You cannot over empathise with someone doing rehab if you have never abused drugs. You cannot over empathise with someone from a broken home if all you’ve ever known is a stable home. What happens is you end up projecting neediness onto them, when they’re most of the time living a
standard life in their view. You cannot reverse years of neglect and family dysfunction in months. It isn’t your job in the first place. It is like trying to explain colours to a blind person, he/she has never experienced sight, you simply cannot implant visual images into their brain suddenly.

Once you start putting yourself first, you flourish. Life is so dynamic; it isn’t black and white or linear. So long as you suffer from an internal conflict, or toxic social skills, you will attract the wrong people into your life. Picture this, if you say yes to everything all the time even when you’re tired, unable, or not in the mood, do you think you will attract selfless individuals? You are going to attract takers, selfish and greedy people. Sure, you may get lucky and run into someone healthy that’ll ground you, but it’s your job to fix yourself.

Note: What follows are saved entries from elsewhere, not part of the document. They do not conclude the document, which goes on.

(** The three ways in which a call of [New] goes. *)
Lemma New_cases :
  New e c empty_world =
    match outcome e (OpMkdirAll "main") with
    | Some err =>
        (Returned None (Some err), mk_world [OpMkdirAll "main"] [] [] [] [] 0)
    | None =>
        match outcome e (OpBadgerOpen "main") with
        | Some err =>
            (Returned None (Some err),
             mk_world [OpMkdirAll "main"; OpBadgerOpen "main"] [] [] [] [] 0)
        | None =>
            (NoReturn,
             mk_world [OpMkdirAll "main"; OpBadgerOpen "main"] ["main"] []
               [Maintenance.BadgerGC "main"] [] 0)
        end
    end.
Proof.
  unfold New, New_body.
  destruct (outcome e (OpMkdirAll "main")) as [err |] eqn:Hdir.
  - by erewrite bind_err by (by apply newBadger_mkdir_fails).
  - destruct (outcome e (OpBadgerOpen "main")) as [err |] eqn:Hopen.
    + by erewrite bind_err by (by apply newBadger_open_fails).
    + by erewrite bind_blocked by (by apply newBadger_blocks).
Qed.

End NewOutcome.

(** While the stop channel is open a task entered by a plain call has not
    returned, however many times its timer has expired. *)
Lemma plain_call_waits_for_stop {A : Type} (interval : Z) (f : list A)
    (sched : list Periodic.select_case) :
  snd (Periodic.maintenanceTask interval f false sched) = true <->
  In Periodic.CaseStop sched.
Proof.
  unfold Periodic.maintenanceTask, Periodic.periodicTask.
  generalize (Periodic.Lock :: map Periodic.Call f ++ [Periodic.Unlock]).
  intros g.
  destruct (Periodic.periodicTask_loop interval g sched) as [tr r] eqn:Hloop.
  simpl. replace r with (snd (Periodic.periodicTask_loop interval g sched))
    by (by rewrite Hloop).
  clear Hloop tr r. induction sched as [| [|] sched IH]; simpl.
  - split; [done | intros []].
  - split; [by left | done].
  - destruct (Periodic.periodicTask_loop interval g sched) as [tr r]; simpl in *.
    rewrite IH. split; [by right | by intros [? | ?]].
Qed.





(** * Further properties *)

(** ** Keys *)

(** X1: [key] is injective; the key of the empty string is the prefix
    alone, which [trim] refuses; and whenever [trim] succeeds its result is
    not empty and is the part of [k] after the first [len(p)] bytes, so
    that putting those bytes back gives [k]. *)
Theorem prefix_key_trim_tail (p : Prefix.prefix) (k : list byte) :
  (forall a b, Prefix.key p a = Prefix.key p b -> a = b) /\
  Prefix.trim p (Prefix.key p []) = ([], false) /\
  (snd (Prefix.trim p k) = true ->
     fst (Prefix.trim p k) <> [] /\
     take (length p) k ++ fst (Prefix.trim p k) = k).
Proof.
  split; [| split].
  - intros a b. unfold Prefix.key. apply app_inv_head.
  - unfold Prefix.trim, Prefix.key. rewrite app_nil_r.
    by rewrite Z.ltb_irrefl.
  - unfold Prefix.trim.
    destruct (Z.ltb_spec (Z.of_nat (length p)) (Z.of_nat (length k))) as [Hlt | Hge];
      simpl; [intros _ | done].
    split; [| apply take_drop].
    intros Hnil. apply (f_equal length) in Hnil.
    rewrite length_drop in Hnil. simpl in Hnil. lia.
Qed.

Lemma prefix_key_trim_tail_witness :
  list_byte_of_string "ab" = list_byte_of_string "ab" /\
  fst (Prefix.trim Prefix.treePrefix (list_byte_of_string "t:ab")) <> [] /\
  take 2 (list_byte_of_string "t:ab")
    ++ fst (Prefix.trim Prefix.treePrefix (list_byte_of_string "t:ab"))
    = list_byte_of_string "t:ab".
Proof.
  pose proof (prefix_key_trim_tail Prefix.treePrefix (list_byte_of_string "t:ab"))
    as (Hinj & _ & Htail).
  split.
  - apply (Hinj (list_byte_of_string "ab") (list_byte_of_string "ab")). reflexivity.
  - apply Htail. reflexivity.
Defined.

(** X2: keys built with two different prefixes among those of the
    orchestrator's databases are different, whatever the strings: the
    namespaces of the databases do not meet. *)
Theorem prefix_keys_disjoint (p q : Prefix.prefix) (a b : list byte) :
  In p Stats.prefixes -> In q Stats.prefixes ->
  Prefix.key p a = Prefix.key q b -> p = q /\ a = b.
Proof.
  unfold Stats.prefixes. simpl.
  intros [<- | [<- | [<- | [<- | []]]]] [<- | [<- | [<- | [<- | []]]]];
    vm_compute; intros Heq; simplify_eq; done.
Qed.

Lemma prefix_keys_disjoint_witness :
  Prefix.segmentPrefix = Prefix.segmentPrefix /\
  list_byte_of_string "app.cpu" = list_byte_of_string "app.cpu".
Proof.
  apply (prefix_keys_disjoint Prefix.segmentPrefix Prefix.segmentPrefix
           (list_byte_of_string "app.cpu") (list_byte_of_string "app.cpu")).
  - vm_compute. tauto.
  - vm_compute. tauto.
  - reflexivity.
Defined.

(** ** Value-log garbage collection, both copies *)

(** X3: the second copy of [runGC] logs its start, calls [Flatten(2)] once
    (a failure of it is logged and the collection goes on), then calls
    value-log GC until the first answer that is not [nil]; after [k]
    successes it has made [k + 1] calls and returns [true] exactly when the
    answer is [ErrNoRewrite] and [k > 0]; any other error is logged as a
    warning and gives [false].  It has not returned while all the answers
    are [nil]. *)
Theorem runGC_second_copy_spec (nm : string) (ratio : float64)
    (flatten : go_error) (k : nat) (e : error) (rest : list go_error) :
  DbV2.runGC nm ratio flatten (replicate k None ++ Some e :: rest) =
    (gc_head nm flatten ++ gc_calls nm ratio (S k) ++
       match e with
       | ErrNoRewrite => []
       | _ => [EvLog WarnLevel nm "failed to run GC" (Some e)]
       end,
     Some match e with
          | ErrNoRewrite => bool_decide (0 < k)%nat
          | _ => false
          end) /\
  snd (DbV2.runGC nm ratio flatten (replicate k None)) = None.
Proof.
  split; [apply DbV2_runGC_spec | apply DbV2_runGC_running].
Qed.

Lemma runGC_loops_agree (nm : string) (ratio : float64)
    (results : list go_error) (b1 b2 : bool) :
  fst (DbV1.runGC_loop nm ratio results b1) = fst (DbV2.runGC_loop nm ratio results b2) /\
  (snd (DbV1.runGC_loop nm ratio results b1) = None <->
   snd (DbV2.runGC_loop nm ratio results b2) = None).
Proof.
  revert b1 b2. induction results as [| [[| msg] |] rest IH]; intros b1 b2; simpl.
  - done.
  - done.
  - done.
  - specialize (IH true true).
    destruct (DbV1.runGC_loop nm ratio rest true),
             (DbV2.runGC_loop nm ratio rest true). simpl in *.
    destruct IH as [-> IH]. done.
Qed.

Dynamic doesn’t just mean constant change; it means contrast also. When I say life is dynamic, I am not saying you can table it or graph it, a better word is probably volatile. Adapting to the human experience that we are living through is the name of the game. One day its summer and you’re
sleeping early to wake up early and hit the beach and all these warm fuzzy feelings fill you up from head to toe. Fast forward 4 months suddenly you’re waking up early again, except this time you’re walking from central station to work. You clutch your puffer jacket, you walk under the rain jumping
under shelter where possible, as the wailing sirens of a morning highway patrol car ring in your ears.

Life is an open environment, suffering is inevitable, but pleasure exists too. You cannot escape the calamities of this world, we laugh, we cry, but in the end, we are human. I have began embracing the human experience for what it is. I will continue to be kind; it will just take me a bit longer to trust
people now. At 25, I learnt a lot very late in my life sadly, but in the end, I learnt. Some experiences, jobs, people, and environments in life enter your destiny and stay, others come through for a specific reason and leave as a lesson. And these lessons may not make sense at the time, but eventually everything falls into place.
You may be reading this and thinking, how depressing. I think it is liberating. The key is to be a vessel, stand firm on your values and let the rest pass with or through you. Enjoy the ride and learn to let go when the time is right. I have no regrets anymore, the past doesn’t weigh me down, there’s no time for that. I am not guaranteed the next 10 or 20 years, or even tomorrow, I will die eventually. You and I both owe it to our future self to live in the present, work hard, and lay the foundation for a successful future.